(Records from a data collection)

┏━━

(** * seekr: the image ingestion core of [VisionAssistant] (src/main.py)

    The development embeds the part of [src/main.py] that receives an image
    over a byte stream, reassembles it and merges it into the chat context:
    the stream handler installed by [on_enter] (lines 125-137) and the
    coroutine [_image_received] (lines 139-158).

    Python's cooperative scheduling is made explicit.  A task is a frame that
    is suspended at one of the [await] points of the coroutine; the event loop
    is a function that resumes one task at a time, and an interleaving is a
    list of events.  Between two suspension points a task runs alone: lines
    146-155 read the context, append the message and replace the context
    without giving way to another task. *)

From Stdlib Require Import NArith Ascii String.
From Stdlib.Strings Require Import Byte.
From stdpp Require Import base tactics option list strings.

Local Open Scope string_scope.
Local Open Scope list_scope.
Local Open Scope nat_scope.

(** ** Bytes and exceptions *)

(** A Python [bytes] value. *)
Definition bytes : Type := list byte.

(** An instance of Python's [Exception], as matched by [except Exception]
    on line 157.  Only the text that [logger.error] prints is kept. *)
Inductive exn : Type :=
| Exception (text : string).

Inductive result (A : Type) : Type :=
| Ok (a : A)
| Raise (e : exn).
Arguments Ok {A} a.
Arguments Raise {A} e.

(** ** base64.b64encode (RFC 4648, standard alphabet, with padding) *)

Module Base64.

Definition alphabet : string :=
  "ABCDEFGHIJKLMNOPQRSTUVWXYZabcdefghijklmnopqrstuvwxyz0123456789+/".

Definition pad : ascii := "="%char.

(** The character of a 6-bit value. *)
Definition digit (n : N) : ascii :=
  default pad (String.get (N.to_nat n) alphabet).

(** Three input bytes as one 24-bit number, first byte highest. *)
Definition group (a b c : byte) : N :=
  (Byte.to_N a * 65536 + Byte.to_N b * 256 + Byte.to_N c)%N.

(** The [k]-th 6-bit field of a 24-bit group, counted from the low end. *)
Definition sextet (w : N) (k : N) : N :=
  N.land (N.shiftr w (6 * k)) 63.

(** [base64.b64encode(s).decode('utf-8')]: the output is ASCII, so decoding
    it as UTF-8 gives the string with the same characters. *)
Fixpoint b64encode (s : bytes) : string :=
  match s with
  | [] => ""
  | [a] =>
      let w := group a x00 x00 in
      String (digit (sextet w 3)) (String (digit (sextet w 2))
        (String pad (String pad "")))
  | [a; b] =>
      let w := group a b x00 in
      String (digit (sextet w 3)) (String (digit (sextet w 2))
        (String (digit (sextet w 1)) (String pad "")))
  | a :: b :: c :: rest =>
      let w := group a b c in
      String (digit (sextet w 3)) (String (digit (sextet w 2))
        (String (digit (sextet w 1)) (String (digit (sextet w 0))
          (b64encode rest))))
  end.
(** * Study-session backend: the explanation generator and the
      session/message service of [main.py], embedded in Rocq.

    Python [str] values are sequences of Unicode code points, so a string is
    a list of code points and [len] counts code points.  Python [int] is
    unbounded, hence [Z].  A [datetime] is an instant on the UTC time line,
    counted in microseconds, hence [Z] as well. *)

From Stdlib Require Import String Ascii ZArith NArith Bool Lia List.
From Stdlib Require Import Sorted Permutation.
Import ListNotations.

Set Implicit Arguments.

(** ** Python strings *)

Module PyStr.

Definition char := N.
Definition pystr := list char.

Definition newline : char := 10%N.
Definition backslash : ascii := ascii_of_nat 92.

(** A source literal.  The text between the quotes is written exactly as in
    the Python source; the only escape the program uses is backslash-n. *)
Fixpoint unescape (l : list ascii) : pystr :=
  match l with
  | [] => []
  | c :: r =>
      match r with
      | d :: r' =>
          if (Ascii.eqb c backslash && Ascii.eqb d "n"%char)%bool
          then newline :: unescape r'
          else N_of_ascii c :: unescape r
      | [] => [N_of_ascii c]
      end
  end.

Definition lit (s : string) : pystr := unescape (list_ascii_of_string s).

(** [len(s)] *)
Definition len (s : pystr) : Z := Z.of_nat (length s).

(** [s * n]: repetition; a count below one gives the empty string. *)
Definition str_mul (s : pystr) (n : Z) : pystr := concat (repeat s (Z.to_nat n)).

(** [sep.join(parts)] *)
Fixpoint join (sep : pystr) (parts : list pystr) : pystr :=
  match parts with
  | [] => []
  | x :: rest =>
      match rest with
      | [] => x
      | _ :: _ => x ++ sep ++ join sep rest
      end
  end.

(** [str.isspace] on one code point, as CPython's [Py_UNICODE_ISSPACE]: the
    ASCII table entries 0x09-0x0D, 0x1C-0x1F and 0x20, and the code points of
    bidirectional class WS, B or S or category Zs above them. *)
Definition isspace (c : char) : bool :=
  (((9 <=? c) && (c <=? 13)) || ((28 <=? c) && (c <=? 32))
   || (c =? 133) || (c =? 160) || (c =? 5760)
   || ((8192 <=? c) && (c <=? 8202))
   || (c =? 8232) || (c =? 8233) || (c =? 8239) || (c =? 8287)
   || (c =? 12288))%N%bool.

(** [s.lstrip()], [s.rstrip()], [s.strip()]: the left index moves right
    over white space, then the right index moves left over white space. *)
Fixpoint lstrip (s : pystr) : pystr :=
  match s with
  | [] => []
  | c :: r => if isspace c then lstrip r else s
  end.

Definition rstrip (s : pystr) : pystr := rev (lstrip (rev s)).

Definition strip (s : pystr) : pystr := rstrip (lstrip s).

Fixpoint starts_with (p s : pystr) : bool :=
  match p, s with
  | [], _ => true
  | _ :: _, [] => false
  | a :: p', b :: s' => (a =? b)%N && starts_with p' s'
  end.

End PyStr.

Import PyStr.

(** ** The built-in explainer *)

(** The list [sections] after the eight [append] calls. *)
Definition explanation_sections (topic_clean : pystr) : list pystr :=
  let sections : list pystr := [] in
  let sections := sections ++
    [lit "Quick summary\n- " ++ topic_clean ++ lit " in one sentence: [A clear, simple definition]."] in
  let sections := sections ++
    [lit "Key ideas\n- Concept 1: what it is and why it matters\n- Concept 2: how it connects\n- Concept 3: common pitfalls"] in
  let sections := sections ++
    [lit "Step-by-step breakdown\n1) Start with the core definition\n2) Build an intuitive picture\n3) Add the formal detail\n4) Work through a tiny example\n5) Check your understanding"] in
  let sections := sections ++
    [lit "Analogy\n- Imagine you're explaining it to a 10-year-old using a real-life story."] in
  let sections := sections ++
    [lit "Worked example\n- Problem: a small, realistic question about the topic\n- Solution: show the steps with 1-2 short calculations or bullet points"] in
  let sections := sections ++
    [lit "Common mistakes\n- Misunderstanding A\n- Misunderstanding B\n- Shortcut to avoid them"] in
  let sections := sections ++
    [lit "Rapid self-quiz\n- Q1: ...\n- Q2: ...\n- Q3: ...\n(Answer in your head first, then check with notes)"] in
  let sections := sections ++
    [lit "Mini study plan (20 minutes)\n- 5m: review summary + key ideas\n- 10m: do 2 tiny problems\n- 5m: reflect: what still feels fuzzy?"] in
  sections.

┗━━

* [Problem statement]: Return exactly the lines from the beginning of the data above through the one containing "the stream handler", please. Include both end lines and add nothing else.

* [Your response]:
(** * seekr: the image ingestion core of [VisionAssistant] (src/main.py)

    The development embeds the part of [src/main.py] that receives an image
    over a byte stream, reassembles it and merges it into the chat context:
    the stream handler installed by [on_enter] (lines 125-137) and the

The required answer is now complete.